Nietzsche summarised his fears in The Gay Science with the following proposition:
The greatest weight. — What, if some day or night a demon were to steal after you into your loneliest loneliness and say to you: ‘This life as you now live it and have lived it, you will have to live once more and innumerable times more; and there will be nothing new in it, but every pain and every joy and every thought and sigh and everything unutterably small or great in your live will have to return to you, all in the same succession and sequence–even this spider and this moonlight between the trees, and even this moment and I myself. The eternal hourglass of existence is turned upside down again and again, and you with it, speck of dust!’ Would you not throw yourself down and gnash your teeth and curse the demon who spoke thus? Or have you once experienced a tremendous moment when you would have answered him: ‘You are a god and never have I heard anything more divine.’ If this thought gained possession of you, it would change, you as you are or perhaps crush you.
. Therein lies Nietzsche’s fear. Subtly that there is no mechanistic governance or law with the universe and that “every power draws its ultimate consequence at every moment.” This is philosophy at critical odds with current scientific understanding. It suggests that even posulating on scientific laws is a pointless act as in the grander scheme of things, and there will always be grander schemes, these laws hve no meaning. Equilibria and predictions are illusory and life is generally what we make of it. It contrasts nicely with scientific theories such as Feynmann’s sum over histories. One of the postulates that this theory builds upon states:
- Events in nature are probabilistic with predictable probabilities (P).
This predictability has been experimentally proven and the sum over histories approach links classical newtonian mechanistics with the quantum variety. While it is not at odds and even compliments Nietsches assumption of discrete consequences, it also hints at formal universal governance. So, I guess the question is, why the hell does nature appear to have an order if it’s entirely chaotic? Why does it flatter so much to deceive? The answer would appear to be that it doesn’t. Much like Kant’s inappropriate separation of space and time in his paralogism of pure reason, Nietzsche makes an inappropriate separation of the event from the time and space that it occupies. The uniqueness of the latter defines the uniqueness of the former and the eternal return becomes a moot point. The old jehovah (as Einstein described himself) pointed out that heaviness in the gravitational sense was relative and so it is with eternal recurrence. So even if a rose would smell just as sweet if it wasn’t a rose, is “being” heavier if eternal recurrence is confined to room 101? It’s all relative I guess. Experience is what it is and it’s weight is situational and generally retrospective.

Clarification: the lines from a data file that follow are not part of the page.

Lemma rx_data_bytes_ready q src s :
  (hdr_expect (get_rx q s) <= hdr_len (get_rx q s))%nat ->
  wp True (rx_data_bytes E q src) (fun rc s' => rc = OK -> rx_ready (get_rx q s')) s.
Proof.
  intros Hh. unfold rx_data_bytes, rx_data_copy, rx_data_check, upd_rx. loopfree.
  - intros _. destruct q; right; cbn in *; case_bool_decide; done || lia.
  - eapply wp_mono; [apply rx_pdu_complete_reset|]. intros rc s4 Hok Hrc.
    destruct (Hok Hrc) as (r' & ->). apply rx_ready_reset.
Qed.

Lemma rx_header_bytes_total q src s : wp True (rx_header_bytes E q src) (fun _ _ => True) s.
Proof.
  unfold rx_header_bytes, rx_header_copy, rx_header_check, upd_rx.
  apply wp_bind, wp_bind, wp_gets, wp_bind, wp_of_option_lax. intros h _.
  apply wp_update, wp_bind, wp_gets, wp_try.
  apply wp_mono with (fun _ _ => True).
  { case_bool_decide; [|done]. by eapply wp_mono; [apply rx_header_frame|]. }
  intros rc s2 _. destruct rc; [|done]. loopfree.
  eapply wp_mono; [apply rx_pdu_frame|]. intros rc s3 _. destruct rc; loopfree.
  by eapply wp_mono; [apply rx_pdu_complete_reset|].
Qed.

Lemma rx_data_bytes_total q src s :
  wp True (rx_data_bytes E q src)
     (fun rc s' => rc = OK -> (data_len (get_rx q s) + length src >= data_expect (get_rx q s))%nat ->
                   hdr_len (get_rx q s') = 0%nat /\ hdr_expect (get_rx q s') = 8%nat) s.
Proof.
  unfold rx_data_bytes, rx_data_copy, rx_data_check, upd_rx. loopfree.
  - intros _ Hge. destruct q; cbn in *; case_bool_decide; done || lia.
  - eapply wp_mono; [apply rx_pdu_complete_reset|]. intros rc s4 Hok Hrc _.
    destruct (Hok Hrc) as (r' & ->). done.
Qed.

I’ll end with a quote from Kundera himself, illustrating that Kavanagh’s “difference that sends an old phrase burning” defines the moment whereby a new character is conceived, the climax of the eternal return.

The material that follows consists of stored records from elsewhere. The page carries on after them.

(* ===== verification/NvmeInv.v ===== *)
(** * Session invariant and memory safety (net/tcp/nvmetcp.c, nvmetcp_auth.c)

    [Inv] is what holds of a session between any two calls of the iPXE core: the
    sizes of the buffers the code indexes, the objects it dereferences, the
    receive state of each queue, and the discipline of the transmission process.
    Every operation of the driver preserves it and, with the exceptions proved in
    NvmeFindings.v, meets no undefined behaviour from a state that satisfies it. *)

From stdpp Require Import base list strings relations.
From Stdlib Require Import ZArith Lia.
From S2P Require Import Prelude Layout NvmeWire Crypto NvmeState NvmeTx NvmeAuth NvmeUri NvmeRx.
From S2P Require Import NvmeOps NvmeStream.

(** ** Invariants of the parts *)
Record rx_inv (r : nvmetcp_rx) : Prop := {
  ri_len : length (hdr r) = 128%nat;
  ri_ok : bytes_ok (hdr r);
  ri_hdr : (hdr_len r <= 128)%nat;
  ri_hlen : (hdr_expect r <= 255)%nat;
  ri_expect : (data_expect r <= NVMETCP_MAX_CMD_DATA)%nat;
  ri_data : (data_len r <= data_expect r)%nat;
  ri_head : (hdr_len r < hdr_expect r -> data_expect r = 0)%nat;
}.

Record auth_inv (a : nvmetcp_auth) : Prop := {
  ai_cval : length (cval a) = NVME_AUTH_MAX_DIGEST_SIZE;
  ai_session : length (session_key a) = NVME_AUTH_MAX_DH_SIZE;
  ai_priv : length (priv_key a) = NVME_AUTH_MAX_DH_SIZE;
  ai_pub : length (pub_key a) = NVME_AUTH_MAX_DH_SIZE;
  ai_hl : (hl a <= NVME_AUTH_MAX_DIGEST_SIZE)%nat;
  ai_dhvlen : (dhvlen a <= NVME_AUTH_MAX_DH_SIZE)%nat;
  ai_done : completed a = true -> step a = NVMETCP_AUTH_STEP_START;
}.

(** [Inv]: [i_flow] says that the process is off the run queue while a command is
    in flight; [i_phase] that the unused phase is never entered. *)
Record Inv (s : session) : Prop := {
  i_rx : rx_inv (rx s);
  i_rx_io : rx_inv (rx_io s);
  i_auth : auth_inv (auth s);
  i_buf : length (cmd_buf s) = NVMETCP_MAX_CMD_DATA;
  i_cqe : length (cqe s) = 16%nat;
  i_host : is_Some (host_nqn s);
  i_subsys : is_Some (subsystem_nqn s);
  i_secret : phase s = NVMETCP_PHASE_AUTH -> is_Some (secret s);
  i_block : block_len s = length (block_buffer s);
  i_block_max : (block_len s <= NVMETCP_MAX_CMD_DATA)%nat;
  i_phase : phase s <> NVMETCP_PHASE_FAILED;
  i_flow : running s = true -> tx_in_flight s = false;
}.

Lemma rx_inv_reset r : rx_inv r -> rx_inv (nvmetcp_rx_reset r).
Proof. intros []. constructor; cbn; auto with lia. Qed.

Lemma get_rx_inv q s : Inv s -> rx_inv (get_rx q s).
Proof. intros []. by destruct q. Qed.

Lemma digestsize_max d : (digestsize d <= NVME_AUTH_MAX_DIGEST_SIZE)%nat.
Proof. destruct d; vm_compute; lia. Qed.

Lemma pubsize_max x : (pubsize x <= NVME_AUTH_MAX_DH_SIZE)%nat.
Proof. destruct x; vm_compute; lia. Qed.

#[export] Hint Resolve rx_inv_reset get_rx_inv : fw.

(** [inv_solve] re-establishes [Inv] after assignments to some members. *)
Ltac inv_solve :=
  repeat match goal with HI : Inv _ |- _ => destruct HI end;
  constructor; cbn in *; auto with fw;
  try match goal with
      | HR : rx_inv ?r |- rx_inv (Rx (hdr ?r) 0 8 0 0) => exact (rx_inv_reset r HR)
      | HA : auth_inv (auth ?s) |- auth_inv _ => destruct HA; constructor; cbn in *; auto with fw
      end;
  try congruence.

“And once more I see him the way he appeared to me at the very beginning of the novel,” Mr. Kundera says of one of the characters, who is described standing at a window and staring across a courtyard at a blank wall. “This is the image from which he was born. . . . Characters are not born, like people, of woman; they are born of a situation, a sentence, a metaphor, containing in a nutshell a basic human possibility . . . the characters in my novels are my own unrealized possibilities. That is why I am equally fond of them and equally horrified by them. . . . But enough. Let us return to Tomas.”